The legal issues before the court included whether the primary judge's reasons for making the interlocutory orders were attended with sufficient doubt to justify a grant of leave to appeal, whether there was a potential for substantial prejudice if leave was not granted, whether the primary judge should have recused herself due to a reasonable apprehension of bias, and whether the primary judge was correct to dismiss the application to reopen the case. The applicants argued that the primary judge should have recused herself due to her conversion to Judaism and that she should have allowed them to make further submissions at the delivery of judgment. The Minister argued that there was no basis for a grant of leave to appeal and that the application should be dismissed.

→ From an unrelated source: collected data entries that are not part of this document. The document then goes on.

(** [(x+)] as group [n] before text that ends the bytes of the class. *)
Lemma run_Group_Plus (n : nat) (p : ascii -> bool) (x : Pos) (h r : string) :
  posRest x = h ++ r ->
  h <> "" ->
  forallb p (list_ascii_of_string h) = true ->
  (r = "" \/ exists c r', r = String c r' /\ p c = false) ->
  exists prev',
    forall k : Cont,
      k (mkPos prev' (posOff x + String.length h) r
           ((n, (posOff x, posOff x + String.length h)%nat) :: posCaps x))
      <> None ->
      run (Group n (Plus p)) k x
      = k (mkPos prev' (posOff x + String.length h) r
             ((n, (posOff x, posOff x + String.length h)%nat) :: posCaps x)).
Proof.
  intros Hx Hne Hall Hend.
  destruct h as [|c h]; [now destruct Hne|].
  cbn [list_ascii_of_string forallb] in Hall.
  apply andb_true_iff in Hall as [Hc Hall].
  destruct (starGreedy_first p h r Hall Hend (Some c) (S (posOff x))
              (posCaps x)) as [prev' Hrun].
  exists prev'; intros k Hk.
  cbn [run Plus]; rewrite Hx; cbn [append]; rewrite Hc.
  cbn [step posPrev posOff posRest posCaps String.length] in Hk |- *.
  replace (posOff x + S (String.length h))%nat
    with (S (posOff x) + String.length h)%nat in Hk |- * by lia.
  rewrite Hrun; [reflexivity | exact Hk].
Qed.

Lemma search_here (r : regex) (prev : option ascii) (off : nat)
    (s : string) (m : Pos) :
  run r Some (mkPos prev off s []) = Some m ->
  search r prev off s = Some (off, m).
Proof. intros H; destruct s; cbn [search]; now rewrite H. Qed.

Lemma slice_at (str a t b : string) (i j : nat) :
  str = a ++ t ++ b ->
  i = String.length a -> j = (i + String.length t)%nat ->
  slice str (i, j) = t.
Proof.
  intros -> -> ->; unfold slice; cbn [fst snd].
  rewrite StringFacts.substring_skip_app.
  replace (String.length a + String.length t - String.length a)%nat
    with (String.length t) by lia.
  apply StringFacts.substring_0_app.
Qed.

Lemma run_blueskyRe_unfold (k : Cont) (x : Pos) :
  run blueskyRe k x
  = run (lit "https://bsky.app/profile/")
      (run (Group 1 (Plus (byteIsNot "/")))
         (run (lit "/post/")
            (run (Group 2 (Plus (byteIsNot "/"))) k))) x.
Proof. reflexivity. Qed.

(** X19: from a link that begins the URL, the classifier gets back the
    handle and the post id it was made of, if neither is empty nor has a
    slash in it and the link ends the URL or a slash follows it. *)
Theorem extractBlueskyData_of_link (handle postid post : string) :
  handle <> "" -> postid <> "" ->
  lacks "/" handle = true -> lacks "/" postid = true ->
  endsAt "/" post ->
  extractBlueskyData (blueskyLink handle postid ++ post) = (handle, postid).
Proof.
  intros Hh Hq Sh Sq Hend.
  remember (blueskyLink handle postid ++ post) as url eqn:Hdef.
  assert (Hurl : url = "https://bsky.app/profile/"
                       ++ handle ++ "/post/" ++ postid ++ post).
  { rewrite Hdef; unfold blueskyLink; now rewrite !StringFacts.app_assoc. }
  clear Hdef.
  assert (Hend' : post = "" \/
                  exists c r', post = String c r' /\ byteIsNot "/" c = false).
  { destruct Hend as [-> | [r ->]]; [now left | right; now exists "/"%char, r]. }
  destruct (run_lit "https://bsky.app/profile/" (mkPos None 0 url [])
              (handle ++ "/post/" ++ postid ++ post) Hurl) as [p1 E1].
  cbn [posOff posCaps String.length Nat.add] in E1.
  destruct (run_Group_Plus 1 (byteIsNot "/")
              (mkPos p1 25 (handle ++ "/post/" ++ postid ++ post) [])
              handle ("/post/" ++ postid ++ post) eq_refl Hh Sh
              ltac:(right; now exists "/"%char, ("post/" ++ postid ++ post)))
    as [p2 E2].
  cbn [posOff posCaps] in E2.
  set (c1 := [(1%nat, (25, 25 + String.length handle)%nat)]) in *.
  destruct (run_lit "/post/"
              (mkPos p2 (25 + String.length handle)
                 ("/post/" ++ postid ++ post) c1)
              (postid ++ post) eq_refl) as [p3 E3].
  cbn [posOff posCaps String.length] in E3.
  destruct (run_Group_Plus 2 (byteIsNot "/")
              (mkPos p3 (25 + String.length handle + 6) (postid ++ post) c1)
              postid post eq_refl Hq Sq Hend') as [p4 E4].
  cbn [posOff posCaps] in E4.
  assert (Hrun : run blueskyRe Some (mkPos None 0 url [])
                 = Some (mkPos p4
                           (25 + String.length handle + 6
                            + String.length postid) post
                           ((2%nat, (25 + String.length handle + 6,
                                     25 + String.length handle + 6
                                     + String.length postid)%nat) :: c1))).
  { rewrite run_blueskyRe_unfold, E1.
    assert (E34 : run (lit "/post/")
                    (run (Group 2 (Plus (byteIsNot "/"))) Some)
                    (mkPos p2 (25 + String.length handle)
                       ("/post/" ++ postid ++ post) c1)
                  = Some (mkPos p4
                            (25 + String.length handle + 6
                             + String.length postid) post
                            ((2%nat, (25 + String.length handle + 6,
                                      25 + String.length handle + 6
                                      + String.length postid)%nat) :: c1)))
      by (rewrite E3; apply E4; discriminate).
    rewrite E2; [exact E34 | rewrite E34; discriminate]. }
  unfold extractBlueskyData, FindStringSubmatch; cbv zeta.
  rewrite (search_here _ _ _ _ _ Hrun).
  unfold submatches.
  change (numSubexp blueskyRe) with 2%nat.
  cbn [seq map posCaps capture Nat.eqb c1 List.length nth].
  f_equal.
  - apply (slice_at url "https://bsky.app/profile/" handle
             ("/post/" ++ postid ++ post)); [exact Hurl | reflexivity..].
  - apply (slice_at url ("https://bsky.app/profile/" ++ handle ++ "/post/")
             postid post).
    + rewrite Hurl, !StringFacts.app_assoc; reflexivity.
    + rewrite !StringFacts.length_app; cbn [String.length]; lia.
    + reflexivity.
Qed.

The court found that the applicants had not demonstrated any basis for concluding that the primary judge's reasoning in declining to recuse herself was attended with sufficient doubt to justify a grant of leave to appeal. The court found that the primary judge's religious faith and gender could not rationally or plausibly be said to give rise to any reasonable apprehension of bias, and that the applicants were not denied any opportunity to make further submissions at the delivery of judgment. The court also found that there was no potential for substantial prejudice if leave was not granted, and that the primary judge was correct to dismiss the application to reopen the case. The court therefore granted an extension of time for the applicants to file an application for leave to appeal, but dismissed the application for leave to appeal itself. The first applicant was also ordered to pay the first respondent's costs, as taxed or agreed.
The legal issues before the court included whether the primary judge's reasons for making the interlocutory orders were attended with sufficient doubt to justify a grant of leave to appeal, whether there was a potential for substantial prejudice if leave was not granted, whether the primary judge should have recused herself due to a reasonable apprehension of bias, and whether the primary judge was correct to dismiss the application to reopen the case. The applicants argued that the primary judge should have recused herself due to her conversion to Judaism and that she should have allowed them to make further submissions at the delivery of judgment. The Minister argued that there was no basis for a grant of leave to appeal and that the application should be dismissed.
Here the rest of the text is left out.